■ EXERCISE INPUT ■
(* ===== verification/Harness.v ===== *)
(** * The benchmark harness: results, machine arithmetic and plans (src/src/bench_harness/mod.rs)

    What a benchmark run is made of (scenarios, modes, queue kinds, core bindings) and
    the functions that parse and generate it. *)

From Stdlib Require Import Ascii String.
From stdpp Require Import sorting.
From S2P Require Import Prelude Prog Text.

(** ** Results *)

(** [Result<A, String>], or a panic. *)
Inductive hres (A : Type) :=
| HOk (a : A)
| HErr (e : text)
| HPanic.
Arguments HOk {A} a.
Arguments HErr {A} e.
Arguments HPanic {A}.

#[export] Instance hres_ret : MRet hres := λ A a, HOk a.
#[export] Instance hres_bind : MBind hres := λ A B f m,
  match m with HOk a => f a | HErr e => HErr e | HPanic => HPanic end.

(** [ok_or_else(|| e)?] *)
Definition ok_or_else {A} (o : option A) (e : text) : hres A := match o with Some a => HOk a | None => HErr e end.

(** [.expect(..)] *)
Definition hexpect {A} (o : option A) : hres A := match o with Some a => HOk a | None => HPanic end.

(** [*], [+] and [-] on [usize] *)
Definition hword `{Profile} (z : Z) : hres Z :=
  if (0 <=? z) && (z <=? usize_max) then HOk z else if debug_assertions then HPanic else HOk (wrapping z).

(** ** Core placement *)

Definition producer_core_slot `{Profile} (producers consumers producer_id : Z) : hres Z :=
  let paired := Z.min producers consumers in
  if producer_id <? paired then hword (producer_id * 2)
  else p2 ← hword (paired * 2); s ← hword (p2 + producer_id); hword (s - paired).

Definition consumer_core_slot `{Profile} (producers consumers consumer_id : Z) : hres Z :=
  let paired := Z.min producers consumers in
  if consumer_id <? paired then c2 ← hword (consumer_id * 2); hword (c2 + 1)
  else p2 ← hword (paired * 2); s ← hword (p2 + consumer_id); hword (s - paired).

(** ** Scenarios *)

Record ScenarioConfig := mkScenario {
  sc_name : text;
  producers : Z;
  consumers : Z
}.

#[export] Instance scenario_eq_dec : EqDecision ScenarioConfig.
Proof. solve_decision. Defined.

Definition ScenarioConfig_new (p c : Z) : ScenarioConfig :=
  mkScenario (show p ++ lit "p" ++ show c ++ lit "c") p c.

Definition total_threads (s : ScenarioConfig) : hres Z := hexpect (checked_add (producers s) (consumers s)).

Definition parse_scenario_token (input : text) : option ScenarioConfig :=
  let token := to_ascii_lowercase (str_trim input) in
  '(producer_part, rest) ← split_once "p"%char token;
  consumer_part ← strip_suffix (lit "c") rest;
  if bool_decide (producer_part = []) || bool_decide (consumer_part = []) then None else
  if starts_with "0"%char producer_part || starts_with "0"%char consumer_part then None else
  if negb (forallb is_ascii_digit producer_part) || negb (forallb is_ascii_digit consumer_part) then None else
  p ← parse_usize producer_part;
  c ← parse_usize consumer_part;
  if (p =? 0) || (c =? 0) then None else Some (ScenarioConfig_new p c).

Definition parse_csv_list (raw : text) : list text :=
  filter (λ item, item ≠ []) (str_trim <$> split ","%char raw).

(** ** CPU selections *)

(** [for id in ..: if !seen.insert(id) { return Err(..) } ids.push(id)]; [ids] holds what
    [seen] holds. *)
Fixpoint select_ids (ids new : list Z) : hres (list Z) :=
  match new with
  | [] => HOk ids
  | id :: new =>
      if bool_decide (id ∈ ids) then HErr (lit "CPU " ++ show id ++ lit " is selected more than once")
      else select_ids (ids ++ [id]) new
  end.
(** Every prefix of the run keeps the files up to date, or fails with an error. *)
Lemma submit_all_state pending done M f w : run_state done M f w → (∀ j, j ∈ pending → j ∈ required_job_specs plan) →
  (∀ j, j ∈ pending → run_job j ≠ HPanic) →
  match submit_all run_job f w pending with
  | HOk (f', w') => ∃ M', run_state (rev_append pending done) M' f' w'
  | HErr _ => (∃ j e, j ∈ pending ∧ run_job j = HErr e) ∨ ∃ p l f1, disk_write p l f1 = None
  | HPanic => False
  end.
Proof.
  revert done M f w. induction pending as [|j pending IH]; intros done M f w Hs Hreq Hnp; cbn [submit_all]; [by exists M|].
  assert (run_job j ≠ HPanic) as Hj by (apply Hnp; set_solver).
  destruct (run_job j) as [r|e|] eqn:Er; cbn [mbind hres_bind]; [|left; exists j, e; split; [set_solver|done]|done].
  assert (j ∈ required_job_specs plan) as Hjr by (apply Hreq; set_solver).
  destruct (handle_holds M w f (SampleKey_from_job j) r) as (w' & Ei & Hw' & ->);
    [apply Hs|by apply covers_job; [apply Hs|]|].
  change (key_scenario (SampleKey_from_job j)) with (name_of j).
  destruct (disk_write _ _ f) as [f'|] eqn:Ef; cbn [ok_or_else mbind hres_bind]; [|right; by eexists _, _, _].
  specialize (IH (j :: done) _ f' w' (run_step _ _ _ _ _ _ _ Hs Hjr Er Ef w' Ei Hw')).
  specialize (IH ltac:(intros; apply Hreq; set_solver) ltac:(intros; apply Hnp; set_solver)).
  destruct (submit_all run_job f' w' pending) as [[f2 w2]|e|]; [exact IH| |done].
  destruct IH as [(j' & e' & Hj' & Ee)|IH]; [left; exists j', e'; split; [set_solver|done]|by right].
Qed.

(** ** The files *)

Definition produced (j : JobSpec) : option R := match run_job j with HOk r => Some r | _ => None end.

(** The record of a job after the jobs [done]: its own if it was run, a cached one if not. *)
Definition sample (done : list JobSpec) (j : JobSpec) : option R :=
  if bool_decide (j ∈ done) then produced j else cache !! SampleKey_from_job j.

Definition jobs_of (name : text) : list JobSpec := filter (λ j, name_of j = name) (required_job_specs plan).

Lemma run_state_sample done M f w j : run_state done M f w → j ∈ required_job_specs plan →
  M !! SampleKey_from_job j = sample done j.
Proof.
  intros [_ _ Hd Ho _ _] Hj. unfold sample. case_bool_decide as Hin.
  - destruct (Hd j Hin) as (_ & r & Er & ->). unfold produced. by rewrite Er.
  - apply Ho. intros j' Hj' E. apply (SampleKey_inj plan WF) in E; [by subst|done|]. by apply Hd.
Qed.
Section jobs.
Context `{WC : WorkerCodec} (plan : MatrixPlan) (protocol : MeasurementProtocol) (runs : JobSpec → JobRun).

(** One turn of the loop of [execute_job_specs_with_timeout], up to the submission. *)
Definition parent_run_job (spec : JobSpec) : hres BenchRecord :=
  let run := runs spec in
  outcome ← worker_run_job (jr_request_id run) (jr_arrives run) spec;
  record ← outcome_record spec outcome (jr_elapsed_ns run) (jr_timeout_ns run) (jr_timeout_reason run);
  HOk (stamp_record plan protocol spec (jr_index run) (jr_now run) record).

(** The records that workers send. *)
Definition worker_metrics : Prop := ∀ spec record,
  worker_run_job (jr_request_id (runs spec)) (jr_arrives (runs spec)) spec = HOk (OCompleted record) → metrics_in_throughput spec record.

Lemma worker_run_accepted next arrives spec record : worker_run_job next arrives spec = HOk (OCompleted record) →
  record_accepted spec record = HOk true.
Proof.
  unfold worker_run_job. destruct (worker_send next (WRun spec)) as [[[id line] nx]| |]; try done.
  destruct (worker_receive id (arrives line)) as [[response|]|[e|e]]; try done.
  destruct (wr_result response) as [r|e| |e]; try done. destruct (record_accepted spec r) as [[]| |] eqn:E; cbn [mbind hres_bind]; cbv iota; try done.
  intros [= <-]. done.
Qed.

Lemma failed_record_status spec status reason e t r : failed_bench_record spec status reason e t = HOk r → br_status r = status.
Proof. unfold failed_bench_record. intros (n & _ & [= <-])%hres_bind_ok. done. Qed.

■ ACTION ITEM ■
Count the lines above that contain "unfold", and give only the number.

■ RESPONSE AREA ■
4